### Exercise
For the entries below, repeat exactly each line starting with the one that contains "(length (mux frames" and going on through the one that contains "Definition children s", and no others.

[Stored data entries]
* * * *

Lemma StdCopy_roundtrip_witness :
  StdCopy sink 60 [] []
    (mkReader (mux [(Stdout, [Byte.x61; Byte.x62]); (Stderr, [Byte.x63])]) [3; 0; 1; 9]%nat EOF true) =
    Some (mkCopied [Byte.x61; Byte.x62] [Byte.x63] 3 None).
Proof.
  apply (StdCopy_roundtrip [(Stdout, [Byte.x61; Byte.x62]); (Stderr, [Byte.x63])] [3; 0; 1; 9]%nat true 60).
  - repeat constructor.
  - vm_compute. lia.
Defined.

(** A header whose first byte is no stream type stops the copy with an
    error; every frame before it has been delivered, but the byte count
    reported with the error is 0, not the number of bytes written. *)
Theorem StdCopy_bad_header (frames : list (StdType * list byte)) (fd : byte) (hdr junk : list byte)
    (sched : list nat) (early : bool) fuel :
  Forall (λ f, Z.of_nat (length f.2) < 2 ^ 32) frames →
  route fd = None → length hdr = 7%nat →
  (length (mux frames ++ fd :: hdr ++ junk) + length sched + length frames < fuel)%nat →
  StdCopy sink fuel [] [] (mkReader (mux frames ++ fd :: hdr ++ junk) sched EOF early) =
    Some (mkCopied (payload false frames) (payload true frames) 0 (Some (CHeader fd))).
Proof.
  intros Hall Hfd Hhdr Hfuel. unfold StdCopy.
  assert (Hm : mux frames = concat (map wire frames)) by apply mux_wire.
  destruct (copy_loop_frames frames (fd :: hdr ++ junk) fuel startingBufLen []
    (mkReader (mux frames ++ fd :: hdr ++ junk) sched EOF early) [] [] 0)
    as (f & l & b & r & -> & Hb & Hfin & Hbuf & Hf);
    [done|done|unfold startingBufLen; lia|simpl; by rewrite Hm|done|].
  assert (Hlen : (8 ≤ length b + length (rem r))%nat).
  { apply (f_equal length) in Hb. rewrite length_app in Hb. rewrite Hb. simpl.
    rewrite length_app. lia. }
  pose proof (fill_spec (S f) l stdWriterPrefixLen b r Hfin Hbuf Hf) as Hfill.
  rewrite decide_True in Hfill by (unfold stdWriterPrefixLen; lia).
  destruct Hfill as (b1 & r1 & E1 & Hb1 & Hl1 & _). rewrite Hb in Hb1.
  destruct b1 as [|fd' b1]; [simpl in Hl1; unfold stdWriterPrefixLen in Hl1; lia|].
  simplify_eq/=. cbn [copy_loop]. rewrite E1. simpl nth. by rewrite Hfd.
Qed.
Definition children s (l : loc) : nat := count_map (λ kv, par s kv.2 = Some l) (layerMap s).

Definition mounted s (l : loc) : nat := count_map (λ kv, ml_parent kv.2 = Some l) (mounts s).

(** Operations in progress that retain [l]. *)
Definition held (l : loc) H : nat := length (filter (λ y, y = l) H).

(** [ds] are the diff IDs of the layers from the root to [l]. *)
Inductive chain_of (h : gmap loc (@roLayer Desc)) : loc → list string → Prop :=
| chain_root l x : h !! l = Some x → parent x = None → chain_of h l [diffID x]
| chain_child l x p ds :
    h !! l = Some x → parent x = Some p → chain_of h p ds → chain_of h l (ds ++ [diffID x]).

(** The layer is at most [maxLayerDepth] deep and its chain ID is the digest
    of the chain; asked of stores that were not loaded from metadata. *)
Context (strict : bool).

(** Layers that handles of callers point to; they stay allocated. *)
Context (K : list loc).

Definition addressed s (l : loc) : Prop :=
  ∃ x ds, layers s !! l = Some x ∧ chain_of (layers s) l ds ∧ length ds ≤ maxLayerDepth ∧
          chainID x = CreateChainID FromBytes ds.

Record Inv H s : Prop := mkInv {
  inv_map : ∀ c l, layerMap s !! c = Some l → ∃ x, layers s !! l = Some x ∧ chainID x = c;
  inv_parent : ∀ c l x p, layerMap s !! c = Some l → layers s !! l = Some x → parent x = Some p →
    p < l ∧ live s p;
  inv_mount : ∀ n m, mounts s !! n = Some m →
    ml_name m = n ∧ ∀ p, ml_parent m = Some p → live s p;
  inv_held : ∀ l, l ∈ H → live s l;
  inv_fresh_loc : ∀ l x, layers s !! l = Some x → l < next_loc s;
  inv_fresh_ref : ∀ l x i, layers s !! l = Some x → i ∈ references x → i < next_ref s;
  inv_fresh_rw : ∀ n m i, mounts s !! n = Some m → i ∈ ml_references m → i < next_ref s;
  inv_count : ∀ c l x, layerMap s !! c = Some l → layers s !! l = Some x →
    referenceCount x = size (references x) + children s l + mounted s l + held l H;
  inv_chain : strict = true → ∀ l, live s l → addressed s l;
  inv_heap : ∀ l x p, layers s !! l = Some x → parent x = Some p → is_Some (layers s !! p);
  inv_alloc : ∀ l, l ∈ K → is_Some (layers s !! l);
}.

(** States that differ in the driver and the metadata store only. *)
Definition core s s' : Prop :=
  layers s' = layers s ∧ next_loc s' = next_loc s ∧ layerMap s' = layerMap s ∧
  mounts s' = mounts s ∧ next_ref s' = next_ref s.

Definition core_closed (P : LS → Prop) : Prop := ∀ s s', core s s' → P s → P s'.

Lemma live_core s s' l : core s s' → live s l → live s' l.
Proof. unfold core, live. by intros (-> & _ & -> & _ & _). Qed.

Lemma Inv_core H : core_closed (Inv H).
Proof.
  intros s s' Hc [I1 I2 I3 I4 I5 I6 I7 I8 I9 I10 I11]. pose proof Hc as (E1 & E2 & E3 & E4 & E5).
  constructor; rewrite ?E1, ?E2, ?E3, ?E4, ?E5; try done.
  - intros c l x p H1 H2 H3. destruct (I2 c l x p H1 H2 H3). eauto using live_core.
  - intros n m Hm. destruct (I3 n m Hm). split; [done|]. eauto using live_core.
  - eauto using live_core.
  - unfold children, mounted, par. rewrite E1, E3, E4. apply I8.
  - unfold addressed, live in *. rewrite E1, E3. apply I9.
Qed.

Lemma core_closed_and (P Q : LS → Prop) :
  core_closed P → core_closed Q → core_closed (λ s, P s ∧ Q s).
Proof. intros HP HQ s s' Hc [??]. split; eauto. Qed.

Lemma core_closed_deref l x : core_closed (λ s, layers s !! l = Some x).
Proof. by intros s s' (-> & _). Qed.

(** ** Actions on the driver and the metadata store *)

Definition inert {A} (m : ST LS lerror A) : Prop :=
  ∀ P, core_closed P → hoare P m (λ _, P) (λ _, P).

Lemma inert_drv f : inert (drv f).
Proof.
  intros P HP s Hs. unfold drv. destruct (f _) as [[e|] d]; eapply HP; eauto; by repeat split.
Qed.
Lemma inert_drv_val {A} (f : D → outcome string A * D) : inert (drv_val f).
Proof.
  intros P HP s Hs. unfold drv_val. destruct (f _) as [[a|e|e] d]; eapply HP; eauto; by repeat split.
Qed.
Lemma inert_md f : inert (md f).
Proof.
  intros P HP s Hs. unfold md. destruct (f _) as [[e|] d]; eapply HP; eauto; by repeat split.
Qed.
Lemma inert_md_val {A} (f : M → outcome string A * M) : inert (md_val f).
Proof.
  intros P HP s Hs. unfold md_val. destruct (f _) as [[a|e|e] d]; eapply HP; eauto; by repeat split.
Qed.
Lemma inert_ret {A} (a : A) : inert (mret a).
Proof. by intros P HP s Hs. Qed.
Lemma inert_fail {A} e : inert (st_fail (A:=A) e).
Proof. by intros P HP s Hs. Qed.
Lemma inert_bind {A B} (m : ST LS lerror A) (k : A → ST LS lerror B) :
  inert m → (∀ a, inert (k a)) → inert (m ≫= k).
Proof. intros Hm Hk P HP. eapply hoare_bind; [by apply Hm|]. intros a. by apply Hk. Qed.
Lemma hoare_inert {A B} P (m : ST LS lerror A) (k : A → ST LS lerror B) Q :
  inert m → core_closed P → (∀ a, hoare P (k a) Q (λ _, P)) → hoare P (m ≫= k) Q (λ _, P).
Proof. intros Hm HP Hk. eapply hoare_bind; [by apply Hm|]. exact Hk. Qed.
Lemma inert_ignore {A} (m : ST LS lerror A) : inert m → inert (ignore_err m).
Proof.
  intros Hm P HP. apply (hoare_bind _ _ _ _ (λ _, P)).
  - apply (hoare_try P m (λ _, P)). by apply Hm.
  - intros a. apply (hoare_ret tt (λ _, P)).
Qed.

(** ** Changing one layer *)

Definition bump s (l : loc) (x : @roLayer Desc) (n : nat) : LS :=
  with_next_ref n (with_layers (<[l := x]> (layers s)) s).

Lemma held_cons l l' H : held l (l' :: H) = (if decide (l' = l) then 1 else 0) + held l H.
Proof. unfold held. rewrite filter_cons. by destruct (decide _). Qed.

Lemma held_pos l H : l ∈ H → 0 < held l H.
Proof.
  intros Hl. unfold held. destruct (filter _ H) eqn:E; [|simpl; lia].
  assert (l ∈ filter (λ y, y = l) H) as Hf by (by apply list_elem_of_filter).
  rewrite E in Hf. set_solver.
Qed.

Lemma held_0 l H : l ∉ H → held l H = 0.
Proof using Type.
  induction H as [|k H IH]; intros Hl; [done|]. rewrite held_cons.
  rewrite decide_False by set_solver. apply IH. set_solver.
Qed.

Section bump.
Context s l x x' (n : nat) (Hx : layers s !! l = Some x).
Context (Hc : chainID x' = chainID x) (Hp : parent x' = parent x) (Hd : diffID x' = diffID x).

Lemma live_bump l' : live (bump s l x' n) l' ↔ live s l'.
Proof.
  unfold live, bump. simpl. destruct (decide (l' = l)) as [->|].
  - rewrite lookup_insert_eq. split; intros (y & Hy & Hm); simplify_eq.
    + exists x. by rewrite <-Hc.
    + exists x'. by rewrite Hc.
  - by rewrite lookup_insert_ne.
Qed.

Lemma par_bump l' : par (bump s l x' n) l' = par s l'.
Proof.
  unfold par, bump. simpl. destruct (decide (l' = l)) as [->|].
  - rewrite lookup_insert_eq, Hx. simpl. done.
  - by rewrite lookup_insert_ne.
Qed.

Lemma children_bump l' : children (bump s l x' n) l' = children s l'.
Proof. unfold children. apply count_map_ext. intros c k _. simpl. by rewrite par_bump. Qed.

Lemma chain_bump k ds : chain_of (layers s) k ds → chain_of (layers (bump s l x' n)) k ds.
Proof.
  simpl. induction 1 as [k y Hy Hpy|k y p ds Hy Hpy _ IH].
  - destruct (decide (k = l)) as [->|]; simplify_eq.
    + rewrite <-Hd. apply chain_root; [by rewrite lookup_insert_eq|congruence].
    + apply chain_root; [by rewrite lookup_insert_ne|done].
  - destruct (decide (k = l)) as [->|]; simplify_eq.
    + rewrite <-Hd. eapply chain_child; [by rewrite lookup_insert_eq|by rewrite Hp|done].
    + eapply chain_child; [by rewrite lookup_insert_ne|done..].
Qed.

Lemma Inv_bump H H' :
  Inv H s → next_ref s ≤ n →
  (∀ i, i ∈ references x' → i < n) →
  (∀ k, k ∈ H' → live s k) →
  (∀ k, k ≠ l → held k H' = held k H) →
  (live s l → referenceCount x' = size (references x') + children s l + mounted s l + held l H') →
  Inv H' (bump s l x' n).
Proof.
  intros [I1 I2 I3 I4 I5 I6 I7 I8 I9 I10 I11] Hn Hfr Hh Hheld Hcount. constructor; simpl.
  - intros c k Hk. destruct (I1 c k Hk) as (y & Hy & <-). destruct (decide (k = l)) as [->|].
    + rewrite lookup_insert_eq. simplify_eq. eauto.
    + rewrite lookup_insert_ne by done. eauto.
  - intros c k y p Hk Hy Hpy. rewrite live_bump. destruct (decide (k = l)) as [->|].
    + rewrite lookup_insert_eq in Hy. simplify_eq. rewrite Hp in Hpy. eauto.
    + rewrite lookup_insert_ne in Hy by done. eauto.
  - intros m ml Hm. destruct (I3 m ml Hm) as [? Hl]. split; [done|].
    intros p Hp'. rewrite live_bump. eauto.
  - intros k Hk. rewrite live_bump. eauto.
  - intros k y. destruct (decide (k = l)) as [->|]; [eauto|].
    rewrite lookup_insert_ne by done. eauto.
  - intros k y i. destruct (decide (k = l)) as [->|].
    + rewrite lookup_insert_eq. intros [= <-]. apply Hfr.
    + rewrite lookup_insert_ne by done. intros Hy Hi. pose proof (I6 k y i Hy Hi). lia.
  - intros m ml i Hm Hi. pose proof (I7 m ml i Hm Hi). lia.
  - intros c k y Hk. rewrite children_bump. unfold mounted. simpl. fold (mounted s k).
    destruct (decide (k = l)) as [->|].
    + rewrite lookup_insert_eq. intros [= <-]. apply Hcount.
      destruct (I1 c l Hk) as (z & Hz & <-). simplify_eq. by exists x.
    + rewrite lookup_insert_ne by done. intros Hy. rewrite Hheld by done. eauto.
  - intros Hst k. rewrite live_bump. intros Hk.
    destruct (I9 Hst k Hk) as (y & ds & Hy & Hch & Hlen & Hid). unfold addressed. simpl.
    destruct (decide (k = l)) as [->|]; simplify_eq.
    + exists x', ds. rewrite lookup_insert_eq, Hc. eauto using chain_bump.
    + exists y, ds. rewrite lookup_insert_ne by done. eauto using chain_bump.
  - intros k y p Hy Hpy. apply lookup_insert_is_Some'. right. destruct (decide (k = l)) as [->|].
    + rewrite lookup_insert_eq in Hy. simplify_eq. rewrite Hp in Hpy. eauto.
    + rewrite lookup_insert_ne in Hy by done. eauto.
  - intros k Hk. apply lookup_insert_is_Some'. right. eauto.
Qed.
End bump.

Lemma with_layers_bump s l x : with_layers (<[l := x]> (layers s)) s = bump s l x (next_ref s).
Proof. by destruct s. Qed.

(** The count of a live layer. *)
Lemma live_count H s l x :
  Inv H s → live s l → layers s !! l = Some x →
  referenceCount x = size (references x) + children s l + mounted s l + held l H.
Proof. intros I (y & Hy & Hm) Hx. simplify_eq. by eapply inv_count. Qed.

(** ** Regions of the read-only layers *)

(** [get] retains the layer. *)
Lemma getWithoutLock_spec H c :
  hoare (Inv H) (getWithoutLock c)
    (λ o s, match o with
            | None => Inv H s ∧ layerMap s !! c = None
            | Some l => Inv (l :: H) s ∧ layerMap s !! c = Some l
            end) (λ _ _, False).
Proof.
  intros s I. unfold getWithoutLock, mbind, ST_bind. simpl.
  destruct (layerMap s !! c) as [l|] eqn:Hl; [|done].
  destruct (inv_map H s I c l Hl) as (x & Hx & Hc). unfold deref. rewrite Hx. simpl.
  rewrite with_layers_bump.
  assert (live s l) as Hlive by (exists x; by rewrite Hc). split; [|done].
  eapply Inv_bump; [done..|exact I|done|simpl; eauto using inv_fresh_ref| | |].
  - intros k [->|?]%elem_of_cons; [done|]. by eapply inv_held.
  - intros k Hk. rewrite held_cons, decide_False by done. done.
  - intros _. simpl. rewrite held_cons, decide_True by done.
    rewrite (live_count H s l x) by done. lia.
Qed.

* * * *

### Result
  (length (mux frames ++ fd :: hdr ++ junk) + length sched + length frames < fuel)%nat →
  StdCopy sink fuel [] [] (mkReader (mux frames ++ fd :: hdr ++ junk) sched EOF early) =
    Some (mkCopied (payload false frames) (payload true frames) 0 (Some (CHeader fd))).
Proof.
  intros Hall Hfd Hhdr Hfuel. unfold StdCopy.
  assert (Hm : mux frames = concat (map wire frames)) by apply mux_wire.
  destruct (copy_loop_frames frames (fd :: hdr ++ junk) fuel startingBufLen []
    (mkReader (mux frames ++ fd :: hdr ++ junk) sched EOF early) [] [] 0)
    as (f & l & b & r & -> & Hb & Hfin & Hbuf & Hf);
    [done|done|unfold startingBufLen; lia|simpl; by rewrite Hm|done|].
  assert (Hlen : (8 ≤ length b + length (rem r))%nat).
  { apply (f_equal length) in Hb. rewrite length_app in Hb. rewrite Hb. simpl.
    rewrite length_app. lia. }
  pose proof (fill_spec (S f) l stdWriterPrefixLen b r Hfin Hbuf Hf) as Hfill.
  rewrite decide_True in Hfill by (unfold stdWriterPrefixLen; lia).
  destruct Hfill as (b1 & r1 & E1 & Hb1 & Hl1 & _). rewrite Hb in Hb1.
  destruct b1 as [|fd' b1]; [simpl in Hl1; unfold stdWriterPrefixLen in Hl1; lia|].
  simplify_eq/=. cbn [copy_loop]. rewrite E1. simpl nth. by rewrite Hfd.
Qed.
Definition children s (l : loc) : nat := count_map (λ kv, par s kv.2 = Some l) (layerMap s).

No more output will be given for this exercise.